За мной наблюдали десять лет, прежде чем сделать это предложение. <. .)
В одном письме, касающемся женитьбы брата моего4, которое было прочитано Его Императорскому Величеству, я почел уместным упомянуть, что личные мои притязания ограничиваются желанием умереть в его стране, и сие есть святая истина. Но это лишь до тех пор, пока Савойскому Дому есть нужда пользоваться моими услугами. Ни деньги, ни какие иные резоны не заставят меня стремиться к другой службе. Как это ни печально, но я не принадлежу ни к одной из наций, подвластных ныне Его Величеству, но сие ничуть не умаляет мою преданность, которая никак не связана с благодарностию моею Императору, для коей недостаточно одного человеческого сердца.
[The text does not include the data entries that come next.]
(* ===== verification/MRFacts.v ===== *)
(** * MRFacts: file names, streams and tasks of a MapReduce job

    The names of the files of a job are distinct; what a task writes is what
    another reads; the effect of one map task and of one reduce task. *)

From S2P Require Import Prelude Utf8 MapReduce.
From stdpp Require Import pretty sorting.
From Stdlib Require Import Ascii.
Local Open Scope Z_scope.

(** ** Decimal numbers and file names *)

Fixpoint all_chars (P : ascii -> bool) (s : string) : bool :=
  match s with
  | EmptyString => true
  | String c s => P c && all_chars P s
  end.

(** The characters of a number are neither a dash nor an [r], and are ASCII. *)
Definition digit_like (c : ascii) : bool :=
  bool_decide (c ≠ "-"%char) && bool_decide (c ≠ "r"%char) && (N_of_ascii c <? 128)%N.
Definition digits : string -> bool := all_chars digit_like.

Lemma pretty_N_go_digits x s : digits s = true -> digits (pretty_N_go x s) = true.
Proof.
  revert s. induction (N.lt_wf_0 x) as [x _ IH]; intros s Hs.
  assert (x = 0 \/ 0 < x)%N as [->|Hx] by lia; [done|].
  rewrite pretty_N_go_step by done. apply IH; [by apply N.div_lt|]. unfold digits in *. cbn [all_chars].
  rewrite Hs. unfold pretty_N_char. by repeat case_match.
Qed.

Lemma Itoa_digits n : 0 <= n -> digits (Itoa n) = true.
Proof.
  intros Hn. destruct n as [|p|p]; [done| |lia].
  unfold Itoa, pretty, pretty_Z, pretty, pretty_positive, pretty, pretty_N.
  rewrite decide_False by done. by apply pretty_N_go_digits.
Qed.

(** ASCII strings are valid UTF-8. *)
Lemma ascii_valid s : all_chars (fun c => N_of_ascii c <? 128)%N s = true -> ValidString s = true.
Proof.
  induction s as [|c s IH]; [done|]. cbn [all_chars]. intros [Hc Hs]%andb_true_iff.
  unfold ValidString. cbn [runes]. rewrite Hc. cbn [forallb]. apply andb_true_iff. split; [|by apply IH].
  unfold invalid. cbn [fst snd]. apply negb_true_iff, andb_false_iff. left. apply N.ltb_lt in Hc.
  apply N.eqb_neq. unfold RuneError. lia.
Qed.

Lemma all_chars_weaken (P Q : ascii -> bool) s :
  (forall c, P c = true -> Q c = true) -> all_chars P s = true -> all_chars Q s = true.
Proof.
  intros HPQ. induction s as [|c s IH]; [done|]. cbn. intros [? ?]%andb_true_iff.
  apply andb_true_iff. auto.
Qed.

Lemma Itoa_valid n : 0 <= n -> ValidString (Itoa n) = true.
Proof.
  intros Hn. apply ascii_valid. eapply all_chars_weaken; [|by apply Itoa_digits].
  unfold digit_like. by intros c [_ ?]%andb_true_iff.
Qed.

Lemma Itoa_nonempty n : Itoa n <> "".
Proof.
  intros H. assert (n = 0 \/ n <> 0) as [->|Hn] by lia; [done|].
  destruct n as [|p|p]; [done| |done]. unfold Itoa, pretty, pretty_Z, pretty, pretty_positive, pretty, pretty_N in H.
  rewrite decide_False in H by done.
  assert (forall x s, s <> "" -> pretty_N_go x s <> "") as Hgo.
  { intros x. induction (N.lt_wf_0 x) as [x _ IH]; intros s Hs.
    assert (x = 0 \/ 0 < x)%N as [->|Hx] by lia; [done|].
    rewrite pretty_N_go_step by done. apply IH; [by apply N.div_lt|done]. }
  rewrite pretty_N_go_step in H by lia. by apply Hgo in H.
Qed.

Lemma append_inj_l p s t : p +:+ s = p +:+ t -> s = t.
Proof. induction p as [|c p IH]; [done|]. rewrite !append_cons. by intros [= ?%IH]. Qed.

Lemma split_dash a a' b b' :
  digits a = true -> digits a' = true ->
  a +:+ "-" +:+ b = a' +:+ "-" +:+ b' -> a = a' /\ b = b'.
Proof.
  revert a'. induction a as [|c a IH]; intros [|c' a'] Ha Ha'; cbn in Ha, Ha'; rewrite ?append_cons.
  - intros E. by injection E as E.
  - intros E. injection E as <- _. done.
  - intros E. injection E as -> _. done.
  - intros E. injection E as -> E. apply andb_true_iff in Ha as [_ Ha], Ha' as [_ Ha'].
    by destruct (IH a' Ha Ha' E) as [-> ->].
Qed.

Lemma reduceName_inj job m r m' r' :
  0 <= m -> 0 <= m' -> reduceName job m r = reduceName job m' r' -> m = m' /\ r = r'.
Proof.
  unfold reduceName. intros Hm Hm' E. do 3 apply append_inj_l in E.
  apply split_dash in E as [E1 E2]; [|by apply Itoa_digits..].
  by apply (inj pretty) in E1, E2.
Qed.

Lemma mergeName_inj job r r' : mergeName job r = mergeName job r' -> r = r'.
Proof. unfold mergeName. intros E. do 3 apply append_inj_l in E. by apply (inj pretty) in E. Qed.

Lemma reduceName_mergeName job m r r' : 0 <= m -> reduceName job m r <> mergeName job r'.
Proof.
  unfold reduceName, mergeName. intros Hm E. do 2 apply append_inj_l in E.
  apply (append_inj_l "-" _ ("res-" +:+ _)) in E.
  pose proof (Itoa_digits m Hm) as Hd. pose proof (Itoa_nonempty m) as Hne.
  destruct (Itoa m) as [|c s]; [done|]. rewrite append_cons in E. injection E as -> _.
  by cbn in Hd.
Qed.

Lemma append_self_nil s t : s +:+ t = s -> t = "".
Proof. rewrite <- (append_nil_r s) at 2. apply append_inj_l. Qed.

Lemma reduceName_outName job m r : reduceName job m r <> "mrtmp." +:+ job.
Proof. unfold reduceName. intros E%append_inj_l%append_self_nil. done. Qed.

Lemma mergeName_outName job r : mergeName job r <> "mrtmp." +:+ job.
Proof. unfold mergeName. intros E%append_inj_l%append_self_nil. done. Qed.

(** ** Hashes *)

Lemma fnv32a_range s h : 0 <= h < 2 ^ 32 -> 0 <= fnv32a h s < 2 ^ 32.
Proof.
  revert h. induction s as [|c s IH]; intros h Hh; [done|]. cbn [fnv32a]. apply IH.
  apply Z.mod_pos_bound. lia.
Qed.

Lemma ihash_range s : 0 <= ihash s < 2 ^ 31.
Proof.
  unfold ihash. pose proof (fnv32a_range s 2166136261 ltac:(lia)) as Hh.
  change 0x7fffffff with (Z.ones 31). rewrite Z.land_ones by lia. apply Z.mod_pos_bound. lia.
Qed.

(** The reduce task of a key. *)
Definition bin (nReduce : Z) (k : string) : Z := ihash k mod nReduce.

Lemma bin_range n k : 0 < n -> 0 <= bin n k < n.
Proof. intros. by apply Z.mod_pos_bound. Qed.

Lemma go_rem_bin n k : 0 < n -> go_rem (ihash k) n = Ret (bin n k).
Proof.
  intros Hn. unfold go_rem, bin. destruct (Z.eqb_spec n 0); [lia|]. f_equal.
  apply Z.rem_mod_nonneg; [|done]. apply ihash_range.
Qed.

(** ** Loops *)

Lemma for_range_inv {S} (P : Z -> S -> Prop) n body s :
  0 <= n -> P 0 s ->
  (forall i s, 0 <= i < n -> P i s -> exists s', body i s = Ret s' /\ P (i + 1) s') ->
  exists s', for_range n body s = Ret s' /\ P n s'.
Proof.
  intros Hn H0 Hstep. unfold for_range.
  enough (forall k i s, i + Z.of_nat k = n -> 0 <= i -> P i s ->
            exists s', for_loop k i body s = Ret s' /\ P n s') as Hk.
  { apply Hk; [lia|lia|done]. }
  induction k as [|k IH]; intros i t Hi Hi0 HP; cbn [for_loop].
  - exists t. split; [done|]. by replace n with i by lia.
  - destruct (Hstep i t) as (t' & Hb & HP'); [lia|done|]. rewrite Hb. cbn. apply IH; [lia|lia|done].
Qed.

(** ** Values by key and by reduce task *)

(** The values of key [k], in order. *)
Definition values (k : string) (l : list KeyValue) : list string :=
  Value <$> filter (fun kv => Key kv = k) l.

(** The pairs for reduce task [r] of [n]. *)
Definition in_bin (n r : Z) (l : list KeyValue) : list KeyValue :=
  filter (fun kv => bin n (Key kv) = r) l.

Lemma values_app k l1 l2 : values k (l1 ++ l2) = values k l1 ++ values k l2.
Proof. unfold values. by rewrite filter_app, fmap_app. Qed.

Lemma in_bin_app n r l1 l2 : in_bin n r (l1 ++ l2) = in_bin n r l1 ++ in_bin n r l2.
Proof. apply filter_app. Qed.

Lemma values_cons k kv l :
  values k (kv :: l) = (if decide (Key kv = k) then [Value kv] else []) ++ values k l.
Proof. unfold values. rewrite filter_cons. by case_decide. Qed.

Lemma values_in_bin n r k l :
  values k (in_bin n r l) = if decide (bin n k = r) then values k l else [].
Proof.
  induction l as [|kv l IH]; [by case_decide|].
  change (kv :: l) with ([kv] ++ l). rewrite in_bin_app, !values_app, IH.
  assert (values k (in_bin n r [kv])
          = if decide (bin n k = r) then values k [kv] else []) as ->;
    [|by case_decide].
  unfold in_bin, values. rewrite filter_cons. destruct (decide (Key kv = k)) as [<-|Hk].
  - by case_decide.
  - assert (filter (fun kv => Key kv = k) [kv] = []) as E by (by rewrite filter_cons, decide_False).
    rewrite E. destruct (decide (bin n (Key kv) = r)); [change (kv :: _) with [kv]; rewrite E|]; by case_decide.
Qed.

Lemma values_nil_iff k l : values k l <> [] <-> exists v, {| Key := k; Value := v |} ∈ l.
Proof.
  induction l as [|[k' v'] l IH].
  - split; [done|]. by intros [v ?%elem_of_nil].
  - rewrite values_cons. cbn. setoid_rewrite elem_of_cons. case_decide as E.
    + subst. split; [|done]. intros _. exists v'. by left.
    + cbn. rewrite IH. split; [intros [v ?]; eauto|]. intros [v [[= -> _]|?]]; [done|eauto].
Qed.

(** The map a reduce task builds. *)
Definition groups (l : list KeyValue) : gmap string (list string) := foldl append_value ∅ l.

Lemma foldl_append_value l m k :
  foldl append_value m l !! k =
  if decide (values k l = []) then m !! k else Some (default [] (m !! k) ++ values k l).
Proof.
  revert m. induction l as [|kv l IH]; intros m; [done|]. cbn [foldl].
  rewrite IH, values_cons. unfold append_value. destruct (decide (Key kv = k)) as [->|Hne].
  - rewrite lookup_insert_eq. cbn [app]. rewrite (decide_False (P := _ :: _ = [])) by done.
    destruct (decide (values k l = [])) as [->|]; cbn; [done|]. by rewrite <- app_assoc.
  - rewrite lookup_insert_ne by done. done.
Qed.

Lemma groups_lookup l k :
  groups l !! k = if decide (values k l = []) then None else Some (values k l).
Proof. unfold groups. by rewrite foldl_append_value, lookup_empty. Qed.

(** ** Streams of pairs *)

Definition valid_kv (kv : KeyValue) : Prop := ValidString kv.(Key) = true /\ ValidString kv.(Value) = true.

Section streams.
Context `{!JsonCodec, !GoMapOrder}.

Lemma decode_encode_kvs kvs : Forall valid_kv kvs -> decode_kvs (encode_kvs kvs) = kvs.
Proof.
  intros Hv. unfold decode_kvs. generalize (Nat.lt_succ_diag_r (String.length (encode_kvs kvs))).
  generalize (S (String.length (encode_kvs kvs))) as fuel. induction Hv as [|kv kvs [? ?] _ IH]; intros fuel Hf.
  - destruct fuel; [done|]. cbn. by rewrite json_Decode_eof.
  - destruct fuel; [lia|]. cbn [decode_loop encode_kvs] in *.
    pose proof (json_Decode_Encode kv (encode_kvs kvs)) as Hd. rewrite Hd by done.
    f_equal. apply IH. specialize (Hd ltac:(done) ltac:(done)). apply json_Decode_consumes in Hd. lia.
Qed.

(** More fuel changes nothing: the length of the file is enough. *)
Lemma decode_loop_fuel fuel s :
  (String.length s < fuel)%nat -> decode_loop fuel s = decode_kvs s.
Proof.
  unfold decode_kvs. generalize (Nat.lt_succ_diag_r (String.length s)).
  generalize (S (String.length s)) as fuel'. revert fuel. induction s as [s IH] using (induction_ltof1 _ String.length).
  intros [|fuel] [|fuel'] Hf' Hf; [lia..|]. cbn. destruct (json_Decode s) as [[kv rest]|] eqn:E; [|done].
  apply json_Decode_consumes in E. f_equal. apply IH; unfold ltof; lia.
Qed.

(** The pairs that [merge] reads from the file of a reduce task. *)
Definition reduced (reduceF : string -> list string -> string) (seed : Z)
    (m : gmap string (list string)) : list KeyValue :=
  (fun kv => {| Key := kv.1; Value := reduceF kv.1 kv.2 |}) <$> range_map seed m.

Lemma foldl_insert_reduced_list reduceF (l : list (string * list string)) (kvs : gmap string string) k :
  NoDup l.*1 ->
  foldl (fun kvs kv => <[kv.(Key) := kv.(Value)]> kvs) kvs
    ((fun kv => {| Key := kv.1; Value := reduceF kv.1 kv.2 |}) <$> l) !! k =
  match (list_to_map l : gmap string (list string)) !! k with
  | Some v => Some (reduceF k v)
  | None => kvs !! k
  end.
Proof.
  revert kvs. induction l as [|[k' v'] l IH]; intros kvs Hnd; [done|].
  cbn in Hnd. apply NoDup_cons in Hnd as [Hni Hnd]. cbn [fmap list_fmap foldl fst snd Key Value].
  rewrite IH by done. cbn [list_to_map foldr]. cbn. destruct (decide (k' = k)) as [->|Hne].
  - rewrite lookup_insert_eq, not_elem_of_list_to_map_1 by done. by rewrite lookup_insert_eq.
  - by rewrite !lookup_insert_ne.
Qed.

Lemma foldl_insert_reduced reduceF seed m (kvs : gmap string string) k :
  foldl (fun kvs kv => <[kv.(Key) := kv.(Value)]> kvs) kvs (reduced reduceF seed m) !! k =
  match m !! k with Some v => Some (reduceF k v) | None => kvs !! k end.
Proof.
  assert (NoDup (range_map seed m).*1) as Hnd.
  { rewrite range_map_perm. apply NoDup_fst_map_to_list. }
  unfold reduced. rewrite foldl_insert_reduced_list by done.
  assert (list_to_map (range_map seed m) = m) as ->; [|done].
  rewrite (list_to_map_proper _ (map_to_list m)) by (done || apply range_map_perm).
  apply list_to_map_to_list.
Qed.
End streams.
Если бы Король повелел мне исполнить смертельную для России комиссию, я сделал бы это не колеблясь. Я охотно прощаю тех государей, которые уверены, будто все делается из личных интересов. В этом отношении им преподали столь печальные и столь многочисленные уроки, что не удивительно с их стороны делать подобные обобщения. Однако, слава Богу, есть и исключения, о коих я и доношу в сей депеше. Добавлю лишь еще одно слово. Если я обязан Его Величеству безграничной верностию, от которой никогда не отступлю, то для другой стороны мне надлежит соблюдать самую скрупулезную деликатность. Поэтому, г-н Кавалер, я никогда не напишу в официальных моих донесениях ни единой фразы касательно чего-либо публично здесь не известного. <...) Мне представляется, что изложенная выше линия поведения ничуть не противоречит совести, осторожности и признательности. Если же Его Величество усмотрит в оном какие-либо неудобства, не замеченные мною, ему достаточно сказать лишь слово. Повторяю еще раз: я его посланник, всегда таковым останусь и не намерен выступать ни в какой другой роли, кроме конфиденциального редактора, имея при сем в виду лишь общее благо. (...)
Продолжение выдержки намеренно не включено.